Milk is a great sleep supporter. It contains tryptophan, an amino acid which converts into serotonin. Serotonin is known to induce calming effects in the brain. Lack of calcium is also one of the most common causes of disturbed sleep patterns, so get your fill of milk daily.
Experts believe that a bowlful of cherries can send you off to good sleep. Cherries are one of the few natural foods that contain melatonin. Melatonin is a hormone produced by the pineal gland in the brain. It is known to regulate your sleep and wake cycles and control the internal body clock.
The natural sugars present in honey increase the insulin levels in our body and allow tryptophan to enter the brain which releases chemicals that relax the body. Your liver may run out of glycogen at night which may lead to the release of stress hormones. Consuming honey is great for storing glycogen.
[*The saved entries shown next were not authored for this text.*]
(* ===== verification/SwaGrow.v ===== *)
(** * Allocation in the hybrid allocator

    [alloc], [alloc_extend], [alloc_extend_swa_tail] and [alloc_decode] keep the
    invariant: new full pages are linked to new sliding-window pages, page by page
    and offset by offset. *)

From S2P Require Import Prelude Allocator AllocKernels BatchAlloc SwaAlloc SwaInv.
Import Allocator.

(** ** New links *)

Fixpoint link (π : gmap Z Z) (F G : list Z) : gmap Z Z :=
  match F, G with p :: F, q :: G => <[p := q]> (link π F G) | _, _ => π end.

Lemma lookup_link_ne π F G p : p ∉ F → link π F G !! p = π !! p.
Proof.
  revert G. induction F as [|x F IH]; intros [|y G] Hp; try done. apply not_elem_of_cons in Hp as [Hne Hp].
  cbn. rewrite lookup_insert_ne by done. by apply IH.
Qed.

Lemma lookup_link π F G k p q : NoDup F → F !! k = Some p → G !! k = Some q → link π F G !! p = Some q.
Proof.
  intros Hnd. revert G k. induction Hnd as [|x F Hx _ IH]; intros [|y G] [|k] Hp Hq; try done; cbn in *.
  - injection Hp as ->. injection Hq as ->. apply lookup_insert_eq.
  - rewrite lookup_insert_ne; [by apply (IH G k)|]. intros ->. apply Hx. by eapply list_elem_of_lookup_2.
Qed.

Lemma link_Some π F G p : is_Some (link π F G !! p) → p ∈ F ∨ is_Some (π !! p).
Proof.
  destruct (decide (p ∈ F)); [by left|]. rewrite lookup_link_ne by done. by right.
Qed.

Lemma images_link π F G :
  NoDup F → length F = length G → (∀ p, p ∈ F → π !! p = None) → images (link π F G) ≡ₚ G ++ images π.
Proof.
  intros Hnd. revert G. induction Hnd as [|x F Hx _ IH]; intros [|y G] Hl Hn; try done.
  cbn [link app]. rewrite <-(IH G) by (try (by injection Hl); intros; apply Hn; by right).
  unfold images. rewrite map_to_list_insert; [done|]. rewrite lookup_link_ne by done. apply Hn. by left.
Qed.

(** A full slot and its sliding-window slot. *)
Definition paired (ps : Z) (π : gmap Z Z) (x y : Z) : Prop :=
  0 ≤ x ∧ π !! (x / ps) = Some (y / ps) ∧ x mod ps = y mod ps.

Section linked.
Context (a : SWA) (owned : list Z) (π : gmap Z Z) (Hw : swa_wf a owned π).
Local Abbreviation ps := (swa_page_size a).

(** Free pages are not linked. *)
Lemma held_unlinked p : p ∈ held (full_attn_allocator a) → π !! p = None.
Proof.
  intros Hp. destruct (π !! p) eqn:E; [|done]. exfalso. pose proof (sw_dom _ _ _ Hw p ltac:(by eexists)) as Hd.
  pose proof (owned_NoDup a owned π Hw) as Hno. unfold pending_full in Hno.
  apply NoDup_app in Hno as (_ & Hn2 & Hno). apply NoDup_app in Hno as (_ & Hn3 & _).
  apply elem_of_app in Hd as [Hd|Hd].
  - apply (Hn2 p Hd). rewrite elem_of_app. by left.
  - apply (Hn3 p Hp). rewrite elem_of_app. by left.
Qed.

Lemma held_range p : p ∈ held (full_attn_allocator a) → 1 ≤ p ≤ last_page ps (full_attn_allocator a).
Proof.
  intros Hp. assert (p ∈ zrange 1 (last_page ps (full_attn_allocator a) + 1)) as H%elem_of_zrange; [|lia].
  rewrite <-(sw_owned _ _ _ Hw), !elem_of_app. right. by left.
Qed.

Context (f s : Alloc) (newF F G fulls swas t : list Z).
Hypotheses (Hf : sub_wf ps f) (Hs : sub_wf ps s).
Hypotheses (Ef : same_pool (full_attn_allocator a) f) (Es : same_pool (swa_attn_allocator a) s).
Hypotheses (HPf : newF ++ held f ≡ₚ held (full_attn_allocator a)) (HPs : G ++ held s ≡ₚ held (swa_attn_allocator a)).
Hypotheses (HF : F ⊆ newF) (HFn : NoDup F) (HFS : length F = length G).
Hypothesis (Hpair : Forall2 (paired ps (link π F G)) fulls swas).
Hypothesis (Hcover : ∀ p, p ∈ F → ∃ x, x ∈ fulls ∧ x / ps = p).
Hypothesis (Hlen : length t = length (full_to_swa_index_mapping a)).
Hypothesis (Hset : ∀ k x y, fulls !! k = Some x → swas !! k = Some y → t !! Z.to_nat x = Some y).
Hypothesis (Hkeep : ∀ k, Z.of_nat k ∉ fulls → t !! k = full_to_swa_index_mapping a !! k).

Lemma new_unlinked p : p ∈ F → π !! p = None.
Proof. intros Hp%HF. apply held_unlinked. rewrite <-HPf. apply elem_of_app. by left. Qed.

Lemma linked_mono p q : π !! p = Some q → link π F G !! p = Some q.
Proof. intros Hp. rewrite lookup_link_ne; [done|]. intros Hin%new_unlinked. congruence. Qed.

Lemma linked_images : images (link π F G) ++ held s ++ pending_swa a ≡ₚ images π ++ held (swa_attn_allocator a) ++ pending_swa a.
Proof.
  rewrite (images_link π F G HFn HFS) by apply new_unlinked. rewrite <-HPs. solve_Permutation.
Qed.

Lemma linked_positive p q : link π F G !! p = Some q → 1 ≤ q.
Proof.
  intros Hp. assert (q ∈ zrange 1 (last_page ps (swa_attn_allocator a) + 1)) as H%elem_of_zrange; [|lia].
  rewrite <-(sw_images _ _ _ Hw), <-linked_images. apply elem_of_app. left. apply elem_of_images. by exists p.
Qed.

Lemma paired_entry x : x ∈ fulls →
  0 ≤ x ∧ ∃ q, link π F G !! (x / ps) = Some q ∧ t !! Z.to_nat x = Some (q * ps + x mod ps) ∧ 0 < q * ps + x mod ps.
Proof.
  intros [k Hk]%list_elem_of_lookup. destruct (Forall2_lookup_l _ _ _ k x Hpair Hk) as (y & Hy & Hx & Hq & Hm).
  pose proof (sw_ps _ _ _ Hw) as Hps. pose proof (linked_positive _ _ Hq). pose proof (Z.mod_pos_bound x ps Hps).
  split; [done|]. exists (y / ps). rewrite (Hset k x y Hk Hy). split; [done|]. split; [f_equal|nia].
  rewrite Hm. pose proof (Z.div_mod y ps). lia.
Qed.

Lemma swa_wf_linked : last t = Some (-1) →
  swa_wf (set_mapping (set_swa (set_full a f) s) t) (owned ++ newF) (link π F G).
Proof.
  intros Hlast. destruct Ef as [Ef1 _], Es as [Es1 _]. pose proof linked_images as HI.
  destruct Hw as [W1 W2 W3 W4 W5 W6 W7 W8 W9 W10 W11].
  constructor; cbn; unfold last_page in *; rewrite ?Ef1, ?Es1; try done.
  - unfold zlen in *. by rewrite Hlen.
  - rewrite <-W7, <-HPf. unfold pending_full. cbn. solve_Permutation.
  - rewrite <-W8. exact HI.
  - intros x Hx. destruct (decide (x ∈ fulls)) as [Hin|Hin].
    + destruct (paired_entry x Hin) as (_ & q & Hq & Ht & _). eexists. split; [exact Ht|]. right. by exists q.
    + destruct (W9 x Hx) as (v & Hv & Hc). exists v. rewrite Hkeep by (by rewrite Z2Nat.id by lia). split; [done|].
      destruct Hc as [?|(q & Hq & ?)]; [by left|]. right. exists q. split; [by apply linked_mono|done].
  - intros p q Hp. destruct (decide (p ∈ F)) as [Hin|Hin].
    + destruct (Hcover p Hin) as (x & Hx & Hxp). destruct (paired_entry x Hx) as (Hx0 & q' & _ & Ht & Hpos).
      exists x. eexists. split_and!; try done. lia.
    + rewrite lookup_link_ne in Hp by done. destruct (W10 p q Hp) as (x & v & Hx & Hxp & Hv & Hv0).
      destruct (decide (x ∈ fulls)) as [Hxf|Hxf].
      * destruct (paired_entry x Hxf) as (_ & q' & _ & Ht & Hpos). exists x. eexists. split_and!; try done. lia.
      * exists x, v. split_and!; try done. by rewrite Hkeep by (by rewrite Z2Nat.id).
  - intros p [Hp|Hp]%link_Some.
    + rewrite !elem_of_app. left. right. by apply HF.
    + specialize (W11 p Hp). revert W11. rewrite !elem_of_app. tauto.
Qed.
End linked.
Flaxseeds are a good source of omega-3 acids, magnesium and tryptophan. Magnesium acts as a muscle relaxant. Tryptophan helps in releasing serotonin, the pleasure hormone and omega 3 acids are known to reduce instances of anxiety and depression.
Bananas can help get good sleep because they contain magnesium and potassium - both of which are natural muscle-relaxants. They are also packed with good carbohydrates that make you feel sleepy. Sweet potato is another great source of sleep inducing carbohydrates.